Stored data
(* ===== verification/Codec.v ===== *)
(** * The message codec ([src/commons/encoding.go])

    Base64 as [base64.StdEncoding] has it, and the two helpers that frame every
    instruction payload; JSON is a parameter. *)
From S2P Require Import Prelude GoStrings.
Local Open Scope string_scope.
Local Open Scope Z_scope.

(** ** Base64 ([base64.StdEncoding.EncodeToString]) *)

Definition b64_char (n : Z) : ascii :=
  if n <? 26 then ascii_of_nat (Z.to_nat (65 + n))
  else if n <? 52 then ascii_of_nat (Z.to_nat (97 + (n - 26)))
  else if n <? 62 then ascii_of_nat (Z.to_nat (48 + (n - 52)))
  else if n =? 62 then "+"%char else "/"%char.

Fixpoint EncodeToString (s : string) : string :=
  match s with
  | String a (String b (String c r)) =>
      let v := Z.lor (Z.lor (Z.shiftl (byte_val a) 16) (Z.shiftl (byte_val b) 8)) (byte_val c) in
      String (b64_char (Z.land (Z.shiftr v 18) 63)) (String (b64_char (Z.land (Z.shiftr v 12) 63))
        (String (b64_char (Z.land (Z.shiftr v 6) 63)) (String (b64_char (Z.land v 63)) (EncodeToString r))))
  | String a (String b EmptyString) =>
      let v := Z.lor (Z.shiftl (byte_val a) 16) (Z.shiftl (byte_val b) 8) in
      String (b64_char (Z.land (Z.shiftr v 18) 63)) (String (b64_char (Z.land (Z.shiftr v 12) 63))
        (String (b64_char (Z.land (Z.shiftr v 6) 63)) "="))
  | String a EmptyString =>
      let v := Z.shiftl (byte_val a) 16 in
      String (b64_char (Z.land (Z.shiftr v 18) 63)) (String (b64_char (Z.land (Z.shiftr v 12) 63)) "==")
  | EmptyString => ""
  end.

(** ** Decoding *)

Definition b64_val (c : ascii) : option Z :=
  let n := byte_val c in
  if in_range 65 90 c then Some (n - 65)
  else if in_range 97 122 c then Some (n - 97 + 26)
  else if in_range 48 57 c then Some (n - 48 + 52)
  else if Ascii.eqb c "+" then Some 62
  else if Ascii.eqb c "/" then Some 63 else None.

Definition byte_of (n : Z) : ascii := ascii_of_nat (Z.to_nat (Z.land n 255)).

(** Whole quanta; padding may only end the text. Spare bits are not checked. *)
Fixpoint decode_quanta (s : string) : option string :=
  match s with
  | EmptyString => Some ""
  | String c1 (String c2 (String c3 (String c4 r))) =>
      v1 ← b64_val c1; v2 ← b64_val c2;
      let w := Z.lor (Z.shiftl v1 18) (Z.shiftl v2 12) in
      if Ascii.eqb c3 "=" then
        if Ascii.eqb c4 "=" && String.eqb r "" then Some (String (byte_of (Z.shiftr w 16)) "") else None
      else
        v3 ← b64_val c3;
        let w := Z.lor w (Z.shiftl v3 6) in
        if Ascii.eqb c4 "=" then
          if String.eqb r ""
          then Some (String (byte_of (Z.shiftr w 16)) (String (byte_of (Z.shiftr w 8)) "")) else None
        else
          v4 ← b64_val c4;
          let w := Z.lor w v4 in
          rest ← decode_quanta r;
          Some (String (byte_of (Z.shiftr w 16)) (String (byte_of (Z.shiftr w 8)) (String (byte_of w) rest)))
  | _ => None
  end.

(** Line breaks are skipped wherever they occur. *)
Fixpoint skip_newlines (s : string) : string :=
  match s with
  | EmptyString => ""
  | String c r => if in_range 10 10 c || in_range 13 13 c then skip_newlines r else String c (skip_newlines r)
  end.

Definition DecodeString (s : string) : option string := decode_quanta (skip_newlines s).

(** ** The helpers *)

Section json.
Context {A : Type} (Marshal : A -> result string string) (Unmarshal : string -> result string A).

Definition JsonB64Encode (message : A) : result string string :=
  match Marshal message with
  | Err e => Err ("error encoding message: " ++ e)
  | Ok messageBytes => Ok (EncodeToString messageBytes)
  end.

Definition JsonB64Decode (encodedMessage : string) : result string A :=
  match DecodeString encodedMessage with
  | None => Err "error decoding base64"
  | Some messageBytes =>
      match Unmarshal messageBytes with
      | Err e => Err ("error decoding JSON: " ++ e)
      | Ok v => Ok v
      end
  end.
End json.

(** ** Decoding inverts encoding *)

Lemma byte_val_range c : 0 <= byte_val c < 256.
Proof. unfold byte_val. pose proof (nat_ascii_bounded c). lia. Qed.

Lemma byte_of_val n c : Z.land n 255 = byte_val c -> byte_of n = c.
Proof.
  intros Hn. unfold byte_of. rewrite Hn. unfold byte_val. rewrite Nat2Z.id. apply ascii_nat_embedding.
Qed.

(** The 64 characters, by enumeration. *)
Lemma b64_chars n :
  0 <= n < 64 ->
  b64_val (b64_char n) = Some n /\ Ascii.eqb (b64_char n) "=" = false /\
  in_range 10 10 (b64_char n) || in_range 13 13 (b64_char n) = false.
Proof.
  intros Hn. assert (forallb (fun i => let n := Z.of_nat i in
    bool_decide (b64_val (b64_char n) = Some n) && negb (Ascii.eqb (b64_char n) "=") &&
    negb (in_range 10 10 (b64_char n) || in_range 13 13 (b64_char n))) (seq 0 64) = true) as Hall
    by (vm_compute; reflexivity).
  rewrite forallb_forall in Hall. specialize (Hall (Z.to_nat n)). rewrite in_seq in Hall.
  specialize (Hall ltac:(lia)). cbv zeta in Hall. rewrite Z2Nat.id in Hall by lia.
  apply andb_prop in Hall as [[H1 H2]%andb_prop H3].
  apply bool_decide_eq_true in H1. apply negb_true_iff in H2, H3. done.
Qed.

Lemma land63_range v : 0 <= Z.land v 63 < 64.
Proof. change 63 with (Z.ones 6). rewrite Z.land_ones by lia. apply Z.mod_pos_bound. lia. Qed.

(** Six-bit groups put together again. *)
Ltac bits :=
  apply Z.bits_inj'; intros n Hn;
  repeat first [rewrite Z.lor_spec | rewrite Z.land_spec | rewrite Z.shiftl_spec by lia];
  change 63 with (Z.ones 6); change 255 with (Z.ones 8); rewrite ?Z.testbit_ones by lia.

Lemma testbit_high v k n : 0 <= v < 2 ^ k -> k <= n -> Z.testbit v n = false.
Proof.
  intros Hv Hn. destruct (decide (v = 0)) as [->|]; [apply Z.bits_0|]. apply Z.bits_above_log2; [lia|].
  assert (Z.log2 v < k); [|lia]. apply Z.log2_lt_pow2; lia.
Qed.

Lemma six_bits v :
  0 <= v < 2 ^ 24 ->
  Z.lor (Z.lor (Z.lor (Z.shiftl (Z.land (Z.shiftr v 18) 63) 18) (Z.shiftl (Z.land (Z.shiftr v 12) 63) 12))
    (Z.shiftl (Z.land (Z.shiftr v 6) 63) 6)) (Z.land v 63) = v.
Proof.
  intros Hv. bits.
  repeat match goal with |- context [Z.testbit (Z.shiftr v ?a) (n - ?b)] =>
    destruct (Z.ltb_spec n b);
    [rewrite (Z.testbit_neg_r (Z.shiftr v a)) by lia
    |rewrite (Z.shiftr_spec v a (n - b)) by lia; replace (n - b + a) with n by lia] end.
  all: repeat match goal with |- context [?a <=? ?b] => destruct (Z.leb_spec a b) end.
  all: repeat match goal with |- context [?a <? ?b] => destruct (Z.ltb_spec a b) end.
  all: cbn; rewrite ?andb_true_r, ?andb_false_r, ?orb_false_r, ?orb_diag; try lia; try done.
  all: try (rewrite (testbit_high v 24) by lia; done).
Qed.

Definition pack (a b c : Z) : Z := Z.lor (Z.lor (Z.shiftl a 16) (Z.shiftl b 8)) c.

Lemma pack_sum a b c : 0 <= a < 256 -> 0 <= b < 256 -> 0 <= c < 256 -> pack a b c = a * 65536 + b * 256 + c.
Proof.
  intros Ha Hb Hc. unfold pack.
  assert (forall x y k, 0 <= k -> 0 <= y < 2 ^ k -> Z.lor (Z.shiftl x k) y = x * 2 ^ k + y) as Hor.
  { intros x y k Hk Hy. rewrite <-Z.add_nocarry_lor; [by rewrite Z.shiftl_mul_pow2 by lia|].
    apply Z.bits_inj'. intros n Hn. rewrite Z.land_spec, Z.shiftl_spec, Z.bits_0 by lia.
    destruct (Z.ltb_spec n k); [by rewrite Z.testbit_neg_r by lia|].
    by rewrite (testbit_high y k), andb_false_r by lia. }
  assert (Z.lor (Z.shiftl a 16) (Z.shiftl b 8) = Z.shiftl (a * 256 + b) 8) as ->.
  { rewrite Hor; [|lia|]; rewrite !Z.shiftl_mul_pow2 by lia; lia. }
  rewrite Hor by lia. lia.
Qed.

Lemma unpack a b c :
  0 <= a < 256 -> 0 <= b < 256 -> 0 <= c < 256 ->
  0 <= pack a b c < 2 ^ 24 /\ Z.land (Z.shiftr (pack a b c) 16) 255 = a /\
  Z.land (Z.shiftr (pack a b c) 8) 255 = b /\ Z.land (pack a b c) 255 = c.
Proof.
  intros Ha Hb Hc. rewrite pack_sum by done. change 255 with (Z.ones 8).
  rewrite !Z.land_ones, !Z.shiftr_div_pow2 by lia. change (2 ^ 16) with 65536. change (2 ^ 8) with 256.
  split_and!; [lia|lia|..].
  - assert ((a * 65536 + b * 256 + c) / 65536 = a) as -> by (symmetry; apply Z.div_unique with (b * 256 + c); lia).
    apply Z.mod_small. lia.
  - assert ((a * 65536 + b * 256 + c) / 256 = a * 256 + b) as -> by (symmetry; apply Z.div_unique with c; lia).
    symmetry. apply Z.mod_unique with a; lia.
  - symmetry. apply Z.mod_unique with (a * 256 + b); lia.
Qed.

(** The three-byte induction of base64. *)
Lemma string_ind3 (P : string -> Prop) :
  P "" -> (forall a, P (String a "")) -> (forall a b, P (String a (String b ""))) ->
  (forall a b c r, P r -> P (String a (String b (String c r)))) -> forall s, P s.
Proof.
  intros H0 H1 H2 H3. fix IH 1. intros [|a [|b [|c r]]]; [done|done|done|]. apply H3, IH.
Qed.

(** The spare bits of a last quantum are zero. *)
Lemma pack_low6 a b k :
  0 <= a < 256 -> 0 <= b < 256 -> k = 0 \/ (k = 6 /\ b = 0) -> Z.land (Z.shiftr (pack a b 0) k) 63 = 0.
Proof.
  intros Ha Hb Hk. rewrite pack_sum by lia. change 63 with (Z.ones 6).
  rewrite Z.land_ones, Z.shiftr_div_pow2 by lia. change (2 ^ 6) with 64. destruct Hk as [->|[-> ->]].
  - rewrite Z.div_1_r. symmetry. apply Z.mod_unique with (a * 1024 + b * 4); lia.
  - assert ((a * 65536 + 0 * 256 + 0) / 2 ^ 6 = a * 1024) as -> by (symmetry; apply Z.div_unique with 0; lia).
    symmetry. apply Z.mod_unique with (a * 16); lia.
Qed.

Ltac groups := rewrite !(proj1 (b64_chars _ (land63_range _))); cbn [mbind option_bind].

Lemma decode_quanta_encode s : decode_quanta (EncodeToString s) = Some s.
Proof.
  induction s as [|a|a b|a b c r IH] using string_ind3; [done|..]; cbn [EncodeToString]; pose proof (byte_val_range a) as Ha.
  - assert (Z.shiftl (byte_val a) 16 = pack (byte_val a) 0 0) as ->
      by (unfold pack; by rewrite Z.shiftl_0_l, !Z.lor_0_r).
    destruct (unpack (byte_val a) 0 0) as (Hv & H16 & _); [lia..|].
    pose proof (pack_low6 (byte_val a) 0 6 ltac:(lia) ltac:(lia) ltac:(lia)) as H3.
    pose proof (pack_low6 (byte_val a) 0 0 ltac:(lia) ltac:(lia) ltac:(lia)) as H4. rewrite Z.shiftr_0_r in H4.
    pose proof (six_bits _ Hv) as Hj. rewrite H3, H4, Z.shiftl_0_l, !Z.lor_0_r in Hj.
    set (v := pack _ _ _) in *. clearbody v. cbn [decode_quanta]. groups. rewrite Hj. cbn.
    by rewrite (byte_of_val _ a H16).
  - pose proof (byte_val_range b) as Hb.
    assert (Z.lor (Z.shiftl (byte_val a) 16) (Z.shiftl (byte_val b) 8) = pack (byte_val a) (byte_val b) 0) as ->
      by (unfold pack; by rewrite !Z.lor_0_r).
    destruct (unpack (byte_val a) (byte_val b) 0) as (Hv & H16 & H8 & _); [lia..|].
    pose proof (pack_low6 (byte_val a) (byte_val b) 0 ltac:(lia) ltac:(lia) ltac:(lia)) as H4. rewrite Z.shiftr_0_r in H4.
    pose proof (six_bits _ Hv) as Hj. rewrite H4, Z.lor_0_r in Hj.
    set (v := pack _ _ _) in *. clearbody v. cbn [decode_quanta]. groups.
    rewrite (proj1 (proj2 (b64_chars _ (land63_range (Z.shiftr v 6))))), Hj. cbn.
    by rewrite (byte_of_val _ a H16), (byte_of_val _ b H8).
  - pose proof (byte_val_range b) as Hb. pose proof (byte_val_range c) as Hc.
    fold (pack (byte_val a) (byte_val b) (byte_val c)).
    destruct (unpack (byte_val a) (byte_val b) (byte_val c)) as (Hv & H16 & H8 & H0); [lia..|].
    pose proof (six_bits _ Hv) as Hj. set (v := pack _ _ _) in *. clearbody v. cbn [decode_quanta]. groups.
    rewrite (proj1 (proj2 (b64_chars _ (land63_range (Z.shiftr v 6))))), (proj1 (proj2 (b64_chars _ (land63_range v)))), Hj, IH.
    cbn. by rewrite (byte_of_val _ a H16), (byte_of_val _ b H8), (byte_of_val _ c H0).
Qed.

Lemma skip_newlines_encode s : skip_newlines (EncodeToString s) = EncodeToString s.
Proof.
  induction s as [|a|a b|a b c r IH] using string_ind3; [done|..]; cbn [EncodeToString skip_newlines];
    rewrite !(proj2 (proj2 (b64_chars _ (land63_range _)))); [done|done|by rewrite IH].
Qed.

(** What one side of the stream encodes, the other decodes: every value
    whose JSON form reads back as itself survives the framing, whatever bytes
    the JSON holds. *)
Theorem codec_roundtrip {A} (Marshal : A -> result string string) (Unmarshal : string -> result string A) v b :
  Marshal v = Ok b -> Unmarshal b = Ok v ->
  match JsonB64Encode Marshal v with
  | Ok text => JsonB64Decode Unmarshal text = Ok v
  | Err _ => False
  end.
Proof.
  intros Hm Hu. unfold JsonB64Encode. rewrite Hm. unfold JsonB64Decode, DecodeString.
  by rewrite skip_newlines_encode, decode_quanta_encode, Hu.
Qed.

Lemma codec_roundtrip_witness :
  match JsonB64Encode Ok "{}" with
  | Ok text => JsonB64Decode (@Ok string string) text = Ok "{}"
  | Err _ => False
  end.
Proof. apply (codec_roundtrip (@Ok string string) Ok "{}" "{}"); reflexivity. Defined.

# ACTIVITY
Using the data above, extract exactly the lines from the one that holds "(Z.shiftl (Z.land (Z.shiftr v 6)" to the one that holds "all: repeat match goal with |- context [?a <=?", both ends included, and no others.

# RESULT OF THE EXERCISE
    (Z.shiftl (Z.land (Z.shiftr v 6) 63) 6)) (Z.land v 63) = v.
Proof.
  intros Hv. bits.
  repeat match goal with |- context [Z.testbit (Z.shiftr v ?a) (n - ?b)] =>
    destruct (Z.ltb_spec n b);
    [rewrite (Z.testbit_neg_r (Z.shiftr v a)) by lia
    |rewrite (Z.shiftr_spec v a (n - b)) by lia; replace (n - b + a) with n by lia] end.
  all: repeat match goal with |- context [?a <=? ?b] => destruct (Z.leb_spec a b) end.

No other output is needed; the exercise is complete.